**Records for the exercise**
Implicit Types (s : state T) (a : addr) (v x : T) (vs xs ys elems : list T).

Lemma live_count_cells elems cap : live_count (cells elems cap) = length elems.
Proof.
  unfold cells.
  rewrite live_count_app, live_count_Live, live_count_replicate_Raw. lia.
Qed.

(** Two valid vectors that point at one block have the same size and the
    same capacity. *)
Lemma cells_same_block xs ys ca cb :
  length xs <= ca -> length ys <= cb ->
  cells xs ca = cells ys cb -> length xs = length ys /\ ca = cb.
Proof.
  intros Hx Hy Heq. split.
  - rewrite <- (live_count_cells xs ca), <- (live_count_cells ys cb).
    by rewrite Heq.
  - rewrite <- (cells_length xs ca Hx), <- (cells_length ys cb Hy).
    by rewrite Heq.
Qed.

Lemma Swap_distinct s this other V O :
  objs s !! this = Some V -> objs s !! other = Some O ->
  buffer_ (data_ V) <> buffer_ (data_ O) ->
  Swap this other s
  = Ok tt (set_objs (<[other := V]> (<[this := O]> (objs s))) s).
Proof.
  intros HV HO Hne. unfold Swap.
  rewrite (bind_Ok _ _ _ _ _ (get_vec_Ok _ _ _ HV)).
  rewrite (bind_Ok _ _ _ _ _ (get_vec_Ok _ _ _ HO)).
  unfold ptr_eqb, GetAddress. rewrite bool_decide_eq_false_2 by exact Hne.
  destruct V as [[p c] n], O as [[q d] m]. reflexivity.
Qed.

Lemma Swap_same_block s this other V O :
  objs s !! this = Some V -> objs s !! other = Some O ->
  buffer_ (data_ V) = buffer_ (data_ O) ->
  Swap this other s = Ok tt s.
Proof.
  intros HV HO Heq. unfold Swap.
  rewrite (bind_Ok _ _ _ _ _ (get_vec_Ok _ _ _ HV)).
  rewrite (bind_Ok _ _ _ _ _ (get_vec_Ok _ _ _ HO)).
  unfold ptr_eqb, GetAddress. rewrite bool_decide_eq_true_2 by exact Heq.
  reflexivity.
Qed.

(** X20. [Swap] exchanges the elements, sizes and capacities of two
    valid vectors without touching an element or a block; a second [Swap]
    restores the state. *)
Theorem swap_exchanges_contents s this other xs ca ys cb :
  owns s this xs ca ->
  owns s other ys cb ->
  this <> other ->
  exists s',
    Swap this other s = Ok tt s' /\
    owns s' this ys cb /\
    owns s' other xs ca /\
    heap s' = heap s /\
    leaked s' = leaked s /\
    (forall u, u <> this -> u <> other -> objs s' !! u = objs s !! u) /\
    Swap this other s' = Ok tt s.
Proof.
  intros Hx Hy Hne.
  destruct (owns_inv _ _ _ _ Hx) as (p & HV & Hlx & Hrx & Hp).
  destruct (owns_inv _ _ _ _ Hy) as (q & HO & Hly & Hry & Hq).
  destruct (decide (p = q)) as [<-|Hpq].
  - exists s.
    pose proof (Swap_same_block s this other _ _ HV HO eq_refl) as Hsw.
    assert (Hsame : length xs = length ys /\ ca = cb).
    { destruct p as [a|].
      - destruct Hp as [_ Ha], Hq as [_ Hb]. rewrite Ha in Hb.
        injection Hb as Hb. by apply cells_same_block.
      - subst ca cb. split; [lia | reflexivity]. }
    destruct Hsame as [Hlen <-].
    split; [exact Hsw|]. split; [|split; [|done]].
    + eapply owns_intro; [rewrite <- Hlen; exact HV | lia | exact Hrx |].
      destruct p as [a|]; [|exact Hp]. exact Hq.
    + eapply owns_intro; [rewrite Hlen; exact HO | lia | exact Hrx |].
      destruct p as [a|]; [|exact Hp]. exact Hp.
  - eexists.
    split; [apply (Swap_distinct s this other _ _ HV HO); exact Hpq|].
    split; [|split; [|split; [reflexivity|split; [reflexivity|split]]]].
    + eapply owns_intro; [| exact Hly | exact Hry | exact Hq].
      simpl. rewrite lookup_insert_ne by done. apply lookup_insert_eq.
    + eapply owns_intro; [| exact Hlx | exact Hrx | exact Hp].
      simpl. apply lookup_insert_eq.
    + intros u Hu1 Hu2. simpl. by rewrite !lookup_insert_ne.
    + rewrite (Swap_distinct _ this other
                 (mkVector (mkRawMemory q cb) (length ys))
                 (mkVector (mkRawMemory p ca) (length xs))).
      * simpl. unfold set_objs. simpl. f_equal.
        rewrite <- (state_eta s) at 4. f_equal.
        apply map_eq. intros u.
        rewrite !lookup_insert. repeat case_decide; subst; congruence.
      * simpl. rewrite lookup_insert_ne by done. apply lookup_insert_eq.
      * simpl. apply lookup_insert_eq.
      * simpl. congruence.
Qed.

End Exchange.

(** ** Copy assignment *)

Section CopyAssignment.
Context {T : Type} `{ET : Element T}.

Implicit Types (s : state T) (a b : addr) (v x : T) (vs ws xs ys elems : list T).

(** [std::copy] from one block over live objects of another. *)
Lemma copy_loop_ok vs :
  forall s sa da spre spost dpre ws dpost first dfirst,
  sa <> da ->
  heap s !! sa = Some (spre ++ (Live <$> vs) ++ spost) ->
  heap s !! da = Some (dpre ++ (Live <$> ws) ++ dpost) ->
  length ws = length vs ->
  length spre = first -> length dpre = dfirst ->
  Forall (fun v => copy_assign_throws v = false) vs ->
  copy_loop (Some sa) first (Some da) dfirst (length vs) s
  = Ok tt (set_heap (<[da := dpre ++ (Live <$> vs) ++ dpost]> (heap s)) s).
Proof.
  induction vs as [|v vs IH];
    intros s sa da spre spost dpre ws dpost first dfirst Hne Hs Hd Hlen Hsl Hdl Hok.
  - destruct ws; [|done]. simpl in *. unfold ret. f_equal.
    symmetry. by apply state_unchanged.
  - destruct ws as [|w ws]; [done|]. simpl in *.
    inversion Hok as [|? ? Hv Hok']; subst.
    erewrite bind_Ok.
    2:{ unfold copy_assign_cell.
        erewrite bind_Ok;
          [| eapply read_cell_Live; [exact Hs | by apply lookup_split]].
        rewrite Hv.
        eapply assign_cell_Live; [exact Hd | by apply lookup_split]. }
    rewrite insert_split by done.
    erewrite (IH _ sa da (spre ++ [Live v]) spost (dpre ++ [Live v]) ws dpost).
    + simpl. rewrite set_heap_set_heap, insert_insert_eq, <- app_assoc.
      reflexivity.
    + exact Hne.
    + simpl. rewrite lookup_insert_ne by done. rewrite Hs, <- app_assoc. done.
    + simpl. rewrite lookup_insert_eq, <- app_assoc. done.
    + lia.
    + rewrite length_app. simpl. lia.
    + rewrite length_app. simpl. lia.
    + exact Hok'.
Qed.


Lemma fresh_object s : objs s !! fresh (dom (objs s)) = None.
Proof. apply not_elem_of_dom, is_fresh. Qed.

(** The source has more elements than the target has room for: a copy is
    constructed, exchanged with the target and destroyed with the target's
    old elements. *)
Lemma Vector_copy_assign_realloc s this rhs p xs ca ys cb :
  objs s !! this = Some (mkVector (mkRawMemory p ca) (length xs)) ->
  match p with
  | None => ca = 0
  | Some a => ca <> 0 /\ heap s !! a = Some (cells xs ca)
  end ->
  length xs <= ca ->
  owns s rhs ys cb ->
  this <> rhs ->
  ca < length ys ->
  Forall (fun y => copy_throws y = false) ys ->
  exists da,
    heap s !! da = None /\
    Vector_copy_assign this rhs s
    = Ok tt (mkState (<[da := cells ys (length ys)]> (released p (heap s)))
                     (<[this := mkVector (mkRawMemory (Some da) (length ys))
                                         (length ys)]> (objs s))
                     (leaked s)).
Proof.
  intros Hobj Hp Hle Hy Hne Hlt Hok.
  destruct (owns_inv _ _ _ _ Hy) as (q & HR & Hly & Hry & Hq).
  destruct (Vector_copy_ctor_spec s (fresh (dom (objs s))) rhs ys cb Hy Hok)
    as (p' & Hp' & Hcopy).
  destruct p' as [da|]; [|subst ys; simpl in Hlt; lia].
  destruct Hp' as [Hys Hda].
  exists da. split; [exact Hda|].
  set (w := fresh (dom (objs s))) in *.
  assert (Hw : objs s !! w = None) by apply fresh_object.
  assert (Hwt : w <> this) by (intros Heq; rewrite Heq, Hobj in Hw; done).
  unfold Vector_copy_assign.
  rewrite bool_decide_eq_true_2 by exact Hne.
  rewrite (bind_Ok _ _ _ _ _ (get_vec_Ok _ _ _ Hobj)).
  rewrite (bind_Ok _ _ _ _ _ (get_vec_Ok _ _ _ HR)).
  unfold Capacity, RawMemory_Capacity. simpl.
  destruct (Nat.ltb_spec ca (length ys)) as [_|]; [|lia].
  unfold new_local at 1. unfold bind at 1. fold w.
  rewrite (bind_Ok _ _ _ _ _ Hcopy).
  set (O := mkVector (mkRawMemory (Some da) (length ys)) (length ys)).
  set (V := mkVector (mkRawMemory p ca) (length xs)) in *.
  assert (Hpda : p <> Some da).
  { intros ->. destruct Hp as [_ Ha]. congruence. }
  erewrite bind_Ok.
  2:{ apply (Swap_distinct _ this w V O).
      - simpl. rewrite lookup_insert_ne by done. exact Hobj.
      - simpl. apply lookup_insert_eq.
      - exact Hpda. }
  rewrite (Vector_dtor_spec _ w p xs ca).
  - simpl. f_equal. f_equal.
    + destruct p as [a|]; [|reflexivity]. simpl.
      apply delete_insert_ne. congruence.
    + apply map_eq. intros u.
      rewrite lookup_delete, !lookup_insert.
      repeat case_decide; subst; congruence.
  - simpl. apply lookup_insert_eq.
  - destruct p as [a|]; [|exact Hp]. destruct Hp as [Hc Ha].
    split; [exact Hc|]. simpl.
    rewrite lookup_insert_ne by congruence. exact Ha.
  - exact Hle.
Qed.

**Task to complete**
From the entries above, write out only the lines starting at the line that holds "forall s sa" and ending at the line that holds "intros s sa", keeping both and matching them exactly.

**Result**
  forall s sa da spre spost dpre ws dpost first dfirst,
  sa <> da ->
  heap s !! sa = Some (spre ++ (Live <$> vs) ++ spost) ->
  heap s !! da = Some (dpre ++ (Live <$> ws) ++ dpost) ->
  length ws = length vs ->
  length spre = first -> length dpre = dfirst ->
  Forall (fun v => copy_assign_throws v = false) vs ->
  copy_loop (Some sa) first (Some da) dfirst (length vs) s
  = Ok tt (set_heap (<[da := dpre ++ (Live <$> vs) ++ dpost]> (heap s)) s).
Proof.
  induction vs as [|v vs IH];
    intros s sa da spre spost dpre ws dpost first dfirst Hne Hs Hd Hlen Hsl Hdl Hok.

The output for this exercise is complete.